Secretaria de Agricultura de SP corta seguro sanitário

Decisão foi tomada ainda em junho, mas citricultores só souberam do corte agora, quando os seguros começariam a ser renovados

Gustavo Porto, da Agência Estado,

22 de setembro de 2011 | 18h09

A Secretaria de Agricultura do Estado de São Paulo cortou o programa de subvenção ao seguro sanitário para indenizar citricultores que erradicassem plantas contaminadas com greening e cancro cítrico. O programa foi anunciado em junho de 2010 como o primeiro do gênero no setor agrícola do País, com uma verba anual destinada de R$ 35 milhões. A decisão foi tomada ainda em junho pela Secretaria de Agricultura, mas os citricultores da maior área comercial de laranja só tomaram conhecimento do corte agora, quando os seguros começariam a ser renovados. Ainda em junho, no dia 17, o governador paulista Geraldo Alckmin (PSDB) chegou a citar o programa de fomento aos citricultores com um dos feitos do governo no discurso realizado durante a apresentação do "Plano Agrícola e Pecuário 2011/2012", em Ribeirão Preto (SP).

No primeiro ano de operação, R$ 14 milhões foram destinados aos produtores. O programa subvencionou 100% do prêmio do seguro contratado por produtores com até 20 mil plantas, o que abrange 80% dos 19,6 mil citricultores paulistas. Para erradicar uma planta com greening, a pior praga da citricultura, o produtor foi indenizado em R$ 4 e em R$ 19 por árvore com cancro. A diferença ocorre porque, no caso do greening, o produtor pode plantar imediatamente uma planta nova no lugar da erradicada; já em relação ao cancro, o prazo é de dois anos para um novo cultivo.

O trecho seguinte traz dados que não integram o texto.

Lemma encoded_some payload what a : payload ≠ [] → encoded payload what a = (Some (), a).
Proof. intros H. unfold encoded. by rewrite bool_decide_false. Qed.

Lemma decoded_some {M} what (d : DecodeOutcome * option M) m a :
  snd d = Some m → decoded_as what d a = (Some m, a).
Proof. intros H. unfold decoded_as. by rewrite H. Qed.

(** The exchange of an agent: its request goes out, and the answer it expects
    comes back. *)
Lemma agent_exchange err request reply sequence a sends more :
  transport_ready a = true → ag_sends a = true :: sends → payload_type reply ≠ Msg_Error →
  (sequence < 2 ^ 64)%N → carries kMaxFramePayloadBytes request → carries kMaxFramePayloadBytes reply →
  stream (ag_socket a) = Some (on_wire sequence reply ++ more) →
  ∃ socket, (Agent.send_frame err (payload_type request) (encode_payload request);;
             read_reply err (payload_type reply)) a =
    (Some (encode_payload reply),
     a <| ag_sequence := following (ag_sequence a) |> <| ag_sends := sends |>
       <| ag_sent := ag_sent a ++ on_wire (following (ag_sequence a)) request |>
       <| ag_socket := socket |>) ∧ stream socket = Some more.
Proof.
  intros Hr Hs Ht Hq Hm Hy Hst.
  rewrite (bind_some _ _ _ _ _ (agent_sends err request a sends Hr Hs Hm)).
  set (a1 := _ <| ag_sent := _ |>).
  destruct (agent_reads err sequence reply more a1 Ht Hq Hy Hst) as (socket&E&Es).
  exists socket. by rewrite E.
Qed.

(** What the agent knows of the authority of the coordinator. *)
Definition agrees (a : Agent) (s : ClusterState) : Prop :=
  ru_coordinator_epoch (ag_status a) = cs_coordinator_epoch s ∧
  ru_cluster_epoch (ag_status a) = cs_epoch s ∧
  ru_topology_epoch (ag_status a) = cs_topology_epoch s ∧
  ru_topology_generation (ag_status a) = cs_topology_generation s ∧
  ag_lifecycle a = cs_lifecycle s.

(** A cluster that was declared: its counters are known. *)
Definition declared (s : ClusterState) : bool :=
  ctr_known (cs_coordinator_epoch s) && ctr_known (cs_epoch s) &&
  ctr_known (cs_topology_epoch s) && ctr_known (cs_topology_generation s).

Lemma observed s a :
  declared s = true →
  let ack := ack_of (ac_cluster (ag_config a)) s in
  agrees (on_status (λ st, observe_generation (ha_topology_generation ack)
         (observe_epochs (ha_coordinator_epoch ack) (ha_cluster_epoch ack) (ha_topology_epoch ack) st)
         <| ru_state := Agent_Registering |>) (a <| ag_lifecycle := ha_lifecycle ack |>)) s.
Proof.
  unfold declared. rewrite !andb_true_iff. intros [[[H1 H2] H3] H4].
  unfold agrees, observe_generation, observe_epochs, ack_of. cbn. by rewrite H1, H2, H3, H4.
Qed.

No início deste ano, ainda sob o comando do ex-secretário João Sampaio, o governo paulista iniciou negociações para ampliar o atendimento aos produtores com até 40 mil plantas e ainda para dividir a subvenção ao prêmio do seguro com Ministério da Agricultura. A Agência Estado apurou que o próprio Sampaio, ao saber da decisão pela suspensão, questionou sua sucessora no cargo, a atual secretária Mônika Bergamaschi. Ele argumentou que a verba para o seguro não sofria com o contingenciamento orçamentário, pois vinha do Fundo de Expansão do Agronegócio Paulista (Feap).

Ao tomarem conhecimento da suspensão do seguro sanitário para os citros, na semana passada, os produtores da Associação Brasileira de Citricultores (Associtrus) encaminharam um ofício à secretária, mas ainda não obtiveram resposta. "Isso foi feito há uma semana e até agora não houve qualquer posição", disse Flávio Viegas, presidente da Associtrus.

Segundo Renato Queiroz, presidente do conselho administrativo da entidade, muitos citricultores só irão saber da decisão nos próximos dias. De acordo com ele, a maioria das indenizações pagas era para a erradicação de plantas com greening, doença que se alastra pelo Estado. No caso do greening, a subvenção ao prêmio está prevista para até 45 dias após a entrega dos relatórios de inspeção dos pomares e identificação da doença, ocorrida em julho. "O pagamento, que era feito normalmente, não ocorreu e fomos informados pelas seguradoras que não houve e renovação", disse Queiroz.

A secretária de Agricultura foi procurada, por meio de sua assessoria de imprensa, no início da tarde para comentar a decisão, mas ainda não respondeu ao pedido de entrevista. Dados divulgados esta semana pelo do Fundo de Defesa da Citricultura (Fundecitrus) apontam que a incidência do greening nos pomares paulistas mais que dobrou entre 2010 e 2011 e saltou de 1,87% para 3,8% das plantas do parque comercial citrícola do Estado. As projeções apontam que a doença atingiu, só este ano, 7,6 milhões de árvores das cerca de 200 milhões em produção.